## SUPPLIED DATA
────

Lemma is_eigenvector_scale (dg off : list R) (lam c : R) (psi : list R) :
  c <> 0 -> is_eigenvector dg off lam psi ->
  is_eigenvector dg off lam (map (Rmult c) psi).
Proof.
  intros Hc (Hlen & Heq & Hnz). repeat split.
  - now rewrite length_map.
  - rewrite tridiag_apply_scale, Heq, !map_map.
    apply map_ext. intros x. ring.
  - clear Hlen Heq. induction Hnz as [x l Hx | x l _ IH]; simpl.
    + apply Exists_cons_hd. now apply Rmult_integral_contrapositive_currified.
    + now apply Exists_cons_tl.
Qed.

(** ** The grid *)

Lemma set_last_snoc {A} (v x : A) (l : list A) :
  set_last v (l ++ [x]) = l ++ [v].
Proof.
  unfold set_last. destruct (l ++ [x]) eqn:E.
  - now destruct l.
  - rewrite <- E, removelast_last. reflexivity.
Qed.

Lemma map_snoc {A B} (f : A -> B) (l : list A) (x : A) :
  map f (l ++ [x]) = map f l ++ [f x].
Proof. now rewrite map_app. Qed.

Lemma INR_to_nat (z : Z) : (0 <= z)%Z -> INR (Z.to_nat z) = IZR z.
Proof.
  intros H. rewrite INR_IZR_INZ, Z2Nat.id by assumption. reflexivity.
Qed.

Lemma linspace_Fin (a b : R) (n : Z) :
  (0 <= n)%Z -> linspace (Fin a) (Fin b) n = Ok (map Fin (grid a b n)).
Proof.
  intros Hn. unfold linspace, grid.
  destruct (n <? 0)%Z eqn:E0; [apply Z.ltb_lt in E0; lia|]. f_equal.
  destruct (0 <? n - 1)%Z eqn:E1.
  - apply Z.ltb_lt in E1.
    replace (1 <? n)%Z with true by (symmetry; apply Z.ltb_lt; lia).
    assert (Hnz : IZR (n - 1) <> 0) by (apply not_0_IZR; lia).
    replace (Z.to_nat n) with (S (Z.to_nat (n - 1))) by lia.
    rewrite seq_S, !map_snoc, set_last_snoc. simpl Nat.add. f_equal.
    + rewrite !map_map. apply map_ext. intros i.
      change (sub (Fin b) (Fin a)) with (Fin (b + - a)).
      rewrite div_Fin by assumption. cbn [mul add]. f_equal.
      rewrite minus_IZR. unfold Rminus, Rdiv. ring.
    + simpl. do 2 f_equal. rewrite INR_to_nat by lia.
      rewrite minus_IZR in *. field. assumption.
  - apply Z.ltb_ge in E1.
    replace (1 <? n)%Z with false by (symmetry; apply Z.ltb_ge; lia).
    rewrite !map_map. apply map_ext_in. intros i Hi.
    apply in_seq in Hi. assert (i = 0%nat) by lia. subst i.
    simpl. f_equal. ring.
Qed.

────

Please transcribe all of the data above exactly.

## THE COMPLETED TASK
Lemma is_eigenvector_scale (dg off : list R) (lam c : R) (psi : list R) :
  c <> 0 -> is_eigenvector dg off lam psi ->
  is_eigenvector dg off lam (map (Rmult c) psi).
Proof.
  intros Hc (Hlen & Heq & Hnz). repeat split.
  - now rewrite length_map.
  - rewrite tridiag_apply_scale, Heq, !map_map.
    apply map_ext. intros x. ring.
  - clear Hlen Heq. induction Hnz as [x l Hx | x l _ IH]; simpl.
    + apply Exists_cons_hd. now apply Rmult_integral_contrapositive_currified.
    + now apply Exists_cons_tl.
Qed.

(** ** The grid *)

Lemma set_last_snoc {A} (v x : A) (l : list A) :
  set_last v (l ++ [x]) = l ++ [v].
Proof.
  unfold set_last. destruct (l ++ [x]) eqn:E.
  - now destruct l.
  - rewrite <- E, removelast_last. reflexivity.
Qed.

Lemma map_snoc {A B} (f : A -> B) (l : list A) (x : A) :
  map f (l ++ [x]) = map f l ++ [f x].
Proof. now rewrite map_app. Qed.

Lemma INR_to_nat (z : Z) : (0 <= z)%Z -> INR (Z.to_nat z) = IZR z.
Proof.
  intros H. rewrite INR_IZR_INZ, Z2Nat.id by assumption. reflexivity.
Qed.

Lemma linspace_Fin (a b : R) (n : Z) :
  (0 <= n)%Z -> linspace (Fin a) (Fin b) n = Ok (map Fin (grid a b n)).
Proof.
  intros Hn. unfold linspace, grid.
  destruct (n <? 0)%Z eqn:E0; [apply Z.ltb_lt in E0; lia|]. f_equal.
  destruct (0 <? n - 1)%Z eqn:E1.
  - apply Z.ltb_lt in E1.
    replace (1 <? n)%Z with true by (symmetry; apply Z.ltb_lt; lia).
    assert (Hnz : IZR (n - 1) <> 0) by (apply not_0_IZR; lia).
    replace (Z.to_nat n) with (S (Z.to_nat (n - 1))) by lia.
    rewrite seq_S, !map_snoc, set_last_snoc. simpl Nat.add. f_equal.
    + rewrite !map_map. apply map_ext. intros i.
      change (sub (Fin b) (Fin a)) with (Fin (b + - a)).
      rewrite div_Fin by assumption. cbn [mul add]. f_equal.
      rewrite minus_IZR. unfold Rminus, Rdiv. ring.
    + simpl. do 2 f_equal. rewrite INR_to_nat by lia.
      rewrite minus_IZR in *. field. assumption.
  - apply Z.ltb_ge in E1.
    replace (1 <? n)%Z with false by (symmetry; apply Z.ltb_ge; lia).
    rewrite !map_map. apply map_ext_in. intros i Hi.
    apply in_seq in Hi. assert (i = 0%nat) by lia. subst i.
    simpl. f_equal. ring.
Qed.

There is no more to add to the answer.